One nice thing about reading is that a story has a beginning, a middle, and an end (except for a few left unfinished when the author died, likeĀ The Mystery of Edwin Drood). If the story is messy on the page, I can skip it, I can choose another. Outside the conventions of storytelling or the covers of a book, I have to live in an increasingly messy world that does not make a lot of sense (as do we all), and is frankly quite terrifying.
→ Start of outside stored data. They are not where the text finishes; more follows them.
(** * BaselineMCP: the feature store and the comparison engine

    A shallow embedding of [src/data-loader.ts] (class [DataLoader]) and of
    [compareFeatures] ([src/mcp-server.ts], repeated verbatim in
    [src/sse-server.ts]), with the part of the JavaScript runtime those
    functions rely on: strings, insertion-ordered [Map]s, property lookup on
    plain objects and [Date]. *)

From Stdlib Require Import ZArith QArith Qround List String Ascii Bool Lia.
From Stdlib Require Import DecimalString DecimalZ DecimalPos.
Import ListNotations.

Local Open Scope string_scope.
Local Open Scope Z_scope.

(* ================================================================== *)
(** * The JavaScript runtime, as far as the program uses it *)
(* ================================================================== *)

Module JS.

(** ** Strings

    A string is its sequence of code units; the embedding covers the strings
    whose code units lie in U+0000..U+00FF, one [ascii] per code unit. *)

Definition in_range (lo hi n : N) : bool := ((lo <=? n) && (n <=? hi))%N.

(** [String.prototype.toLowerCase] on one code unit: A..Z and the Latin-1
    capitals U+00C0..U+00DE (U+00D7, the multiplication sign, apart). *)
Definition lower_unit (c : ascii) : ascii :=
  let n := N_of_ascii c in
  if in_range 65 90 n || (in_range 192 222 n && negb (n =? 215)%N)
  then ascii_of_N (n + 32) else c.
I grew up in a nice little bubble where the ugliness of the world really didn’t infringe on my daily life and even now, despite many challenges, and with a lot more knowledge of the world, it doesn’t touch me the way it does for many, many others.
The past few years, and especially the time since the pandemic became a prominent part of our lives, have revealed a lot of that ugliness, but many of us thought surely there was a way forward for change. One story would end, we would get to start another with a new political season where we could change the system without tearing it apart. A vaccine for the coronavirus would be found, our lives could go back to the way they were. Not a happily ever after, but a story does end, even if another one begins right away.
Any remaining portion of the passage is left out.